Bill C-3 passed the Senate yesterday and received royal assent. Many of you will know this as Rona Ambrose’s bill to mandate sexual assault training by judges, and it’s been a weird little ride through the parliamentary process, starting with Ambrose’s original bill in the previous parliament, dying on the Order Paper at the election, and the current government resurrecting it in principle, but not the same bill. Why? Because the original bill was blatantly unconstitutional in how it infringed on judicial independence, and was entirely unworkable in terms of how lawyers who wanted to apply to be judges needed to conduct themselves.

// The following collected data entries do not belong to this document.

Section invariants.
Context {J R : Type} `{Digest, Ed25519, Aead, Serde SignedCompactEnvelope.t, Journal J, Radio R, Host}.
Context (s : Setup.t).
Local Notation state := (Node.t J R).

Lemma acts_invariant (P : state -> Prop) n n' :
  (forall n n', act s n n' -> P n -> P n') -> acts s n n' -> P n -> P n'.
Proof. intros Hstep. induction 1; eauto. Qed.
(** A relation kept by every act is kept by a run. *)
Lemma acts_relation (Q : state -> state -> Prop) n n' : PreOrder Q ->
  (forall n n', act s n n' -> Q n n') -> acts s n n' -> Q n n'.
Proof. intros HQ Hstep. induction 1; [reflexivity|]. etrans; eauto. Qed.

Lemma core_case (n n' : state) : core_of n' = core_of n -> Node.case n' = Node.case n.
Proof. apply (f_equal k_case). Qed.
Lemma core_windows (n n' : state) : core_of n' = core_of n -> Node.windows n' = Node.windows n.
Proof. apply (f_equal k_windows). Qed.

(** ** The case *)

(** What a member of the fleet has put its name to. *)
Definition signed_support (frame : bytes) (author : Z) : Prop :=
  exists sequence e, genuine s frame author sequence e
    /\ stage_of (CompactEnvelope.stage e) = Some BindingSupport
    /\ verdict_of (CompactEnvelope.verdict e) = Some Support.
Definition backed (o : Opinion.t) : Prop :=
  exists frame author sequence e, genuine s frame author sequence e /\ opinion_in s e author o.
Definition case_backed (n : state) : Prop :=
  case_inv (Node.case n) /\ Forall backed (Case.binding (Node.case n)).

Lemma case_backed_act n n' : act s n n' -> case_backed n -> case_backed n'.
Proof.
  unfold case_backed. intros Ha [Hi Hb]. destruct Ha as [n' Hc _| | | | |frame a q e o c case Hg Ho Hacc|c case Hcl| | | | | | | | | | |];
    try (by split); [by rewrite (core_case _ _ Hc)| |].
  - change (Node.case (Node.set_case case n)) with case. split; [by eapply case_inv_accept|].
    apply accept_ok in Hacc as (_ & _ & Had). destruct Had; [done..|]. cbn. apply Forall_app_2; [done|]. constructor; [|constructor].
    by exists frame, a, q, e.
  - change (Node.case (Node.set_case case n)) with case. split; [by eapply case_inv_close|].
    apply close_ok in Hcl as (_ & _ & ->). done.
Qed.
Lemma supporter_signed n name : case_backed n -> name ∈ Case.binding_supporters (Node.case n) ->
  exists author frame, name = Setup.member_id s author /\ signed_support frame author.
Proof.
  intros [Hi Hb] (o & -> & [Hv Hin]%list_elem_of_filter)%list_elem_of_fmap. rewrite Forall_forall in Hb.
  destruct (Hb o Hin) as (frame & a & q & e & Hg & st & v & Hst & Hvd & ->). exists a, frame. split; [done|].
  exists q, e. split; [done|]. pose proof (inv_votes _ Hi) as Hvotes. rewrite Forall_forall in Hvotes.
  destruct (Hvotes _ Hin) as [_ Hbind]. cbn in Hbind, Hv. subst st. destruct v; by split.
Qed.
(** What calling the claim endorsed rests on. *)
Lemma endorsed_support (n : state) : case_backed n -> endorsed s (Node.case n) = true -> exists X : gset str,
  X ⊆ members (Setup.policy s) /\ min_signers (Setup.policy s) <= Z.of_nat (size X)
  /\ 2 * total_competence (Setup.policy s) < 3 * weight (Setup.policy s) X
  /\ forall name, name ∈ X -> exists author frame, name = Setup.member_id s author /\ signed_support frame author.
Proof.
  intros Hb. unfold endorsed. destruct (evaluate _ _) as [outcome|] eqn:He; [|done]. intros Happ.
  apply evaluate_ok in He as [Hsub ->]. unfold approved, verdict_on in Happ. cbn [count_met competence_met] in Happ.
  apply andb_true_iff in Happ as [Hc%Z.leb_le Hw%Z.ltb_lt]. eexists. split; [exact Hsub|]. split; [exact Hc|]. split; [exact Hw|].
  intros name Hin%elem_of_list_to_set. by apply (supporter_signed n).
Qed.
Lemma case_backed_start j r : case_backed (start s j r).
Proof. split; [apply case_inv_open|]. constructor. Qed.

Lemma case_backed_acts j r n : acts s (start s j r) n -> case_backed n.
Proof. intros Ha. apply (acts_invariant case_backed (start s j r) n); [apply case_backed_act|done|apply case_backed_start]. Qed.
End invariants.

Bill #C3 has received Royal Assent, which will take effect once the House of Commons has been advised: https://t.co/UY0G2Axpfn #SenCA #cdnpoli pic.twitter.com/7zYwRZWYbm
— Senate of Canada (@SenateCA) May 6, 2021
In order to make the bill palatable, it had to be rewritten as a hollow shell – essentially a suggestion for future judges, because anything else would be untenable. So we now have a useless but symbolic bill on the books that will do very little to solve the problem that Ambrose perceived, but instead will have new unintended consequences – namely, as former Supreme Court of Canada Executive Legal Officer Gib van Ert outlines here, that it has opened the door to new bills demanding that judges take training on any other area of law or policy that is the flavour of the day, and while they may be important in and of themselves, it is corrosive to judicial independence because it portrays them as being beholden to the whims of the government of the day rather than maintaining a distance and independence from that government’s wishes.

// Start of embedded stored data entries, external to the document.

(* ===== verification/NodeDemo.v ===== *)
(** A small fleet one can run: a radio that plays a tape, a steady clock, and members that
    share a subject and a group key. The witnesses of the node's theorems are computed on
    it. *)
From S2P Require Import Prelude Time Contracts Quorum CaseState Replay Budget Journal MemoryJournal Queue Crypto.
From S2P Require Import Codec WireDemo Radio Channel NodeConfig NodeState NodeFrames NodeLoop NodeSchedule.

(** * A radio and a clock *)

(** What the radio will report, poll by poll, and what was handed to it. *)
Module Tape.
Record t := mk { events : list (option RadioEvent); aired : list bytes }.
Definition poll (r : t) : t * option RadioEvent :=
  match events r with [] => (r, None) | e :: es => (mk es (aired r), e) end.
Definition transmit (r : t) (frame : bytes) : t * result RadioError unit :=
  (mk (events r) (aired r ++ [frame]), Ok tt).
End Tape.
#[global] Instance tape_radio : Radio Tape.t := {| radio_transmit := Tape.transmit; radio_poll := Tape.poll |}.
Definition delivery (frame : bytes) : option RadioEvent := Some (EvReceived (Received.mk frame (-90) 7)).

(** Every call of the clock is a millisecond after the one before, with three leaps over
    the minutes in which the schedule has nothing to do. *)
Definition leaping_ms (k : Z) : Z :=
  if k <? 140 then k else if k <? 200 then 3320 + (k - 140) else if k <? 300 then 3626 + (k - 200) else 4180 + (k - 300).
Definition leaping_host : Host := {| instant k := from_millis (leaping_ms (Z.of_nat k)); hash k := Z.of_nat k |}.

(** * A fleet *)

Definition fleet_options (size index : Z) : Options.t := {|
  Options.index := index; Options.fleet := size; Options.hub := []; Options.journal := []; Options.manifest := None;
  Options.admin_key := None; Options.signing_key := None; Options.scale := 100; Options.offset := 0;
  Options.clock_epoch := 1000000; Options.slots := true; Options.guard_ms := 200; Options.trigger := true;
  Options.trigger_delay_ms := 5; Options.attempts := 1; Options.ignore_acks := false;
  Options.adversary := Honest; Options.prior_airtime_ms := 0 |}.
Definition fleet_of (size : Z) : Fleet.t := default (Fleet.mk 0 [] (policy_of [] 0 0)) (Fleet.uniform size).
Definition demo_subject : Subject.t := Subject.mk (lit "mission") (lit "evt-1") 0 CONTENT_HASH (Timestamp.from_secs 1000000).
Definition demo_setup (size index : Z) : Setup.t := {|
  Setup.options := fleet_options size index; Setup.fleet := fleet_of size; Setup.subject := demo_subject;
  Setup.keyring := (fun i => @verifying_key toy_ed25519 (SigningKey.from_seed (seed_for i))) <$> seqZ 0 size;
  Setup.signing := SigningKey.from_seed (seed_for index); Setup.forged := None;
  Setup.group := GroupKey.from_bytes GROUP_KEY; Setup.booted := 0; Setup.started := 0 |}.

#[local] Existing Instances toy_digest toy_ed25519 clear_aead wide_serde memory_journal leaping_host.

Definition demo_start (size index : Z) (j : MemoryJournal.t) (tape : list (option RadioEvent)) : Node.t MemoryJournal.t Tape.t :=
  start (demo_setup size index) j (Tape.mk tape []).
(** A member's vote, as it goes on the air. *)
Definition vote_of (size index : Z) (round : RoundId.t) : bytes :=
  match (build (demo_setup size index) BindingSupport Heard.none round (demo_start size index MemoryJournal.default_ [])).2 with
  | Ok (Ok frame) => frame | _ => [] end.
(** Two votes for the node's own round, after a while. *)
Definition demo_tape (votes_after : nat) : Tape.t := Tape.mk
  (replicate votes_after None ++ (delivery <$> [vote_of 3 1 (RoundId.new 0 0); vote_of 3 2 (RoundId.new 0 0)])) [].
Definition demo_run (turns : nat) (votes_after : nat) : Node.t MemoryJournal.t Tape.t * bool :=
  run_turns (demo_setup 3 0) 8 turns (start (demo_setup 3 0) MemoryJournal.default_ (demo_tape votes_after)).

The more concerning aspect of this bill’s particular path however was just how uncritically it was treated by media outlets around the country. Ambrose would appear on the political talk shows every few months to complain that it was being held up by the “old boys’ club,” and not once did anyone mention the list of valid and legitimate complaints and concerns about the bill, in particular its dubious constitutionality. Not once. The first time it happened, I timed myself in that it took me twenty minutes to review Senate testimony at second reading to compile the list of problems that were raised. Twenty minutes of homework, and not one report or producer of a political show bothered to put in the work, and they simply let Ambrose talk about her bill uncritically, and unchallenged. Not one. It’s kind of alarming that something as important as judicial independence was quite literally ignored by every major outlet in the country, because they wanted to promote a feel-good bill about sexual assault training. That’s pretty concerning.
Good reads:
- While certain parties are freaking out about threats by the Michigan governor to shot down Line 5, she can’t actually do that because it’s under federal authority.
- We can expect some 650,000 AstraZeneca doses coming from our COVAX commitment within the coming weeks.
- The prime minister’s chief of staff, Katie Telford, has volunteered to appear at defence committee today on the General Vance allegations.
- The government is promising two new heavy icebreakers – one to be built in Vancouver, the other at Davie shipyard in Quebec, because jobs.
- There are concerns that proposed amendments to Bill C-10 won’t solve the problems, as discoverability rules are still considered a free expression violation.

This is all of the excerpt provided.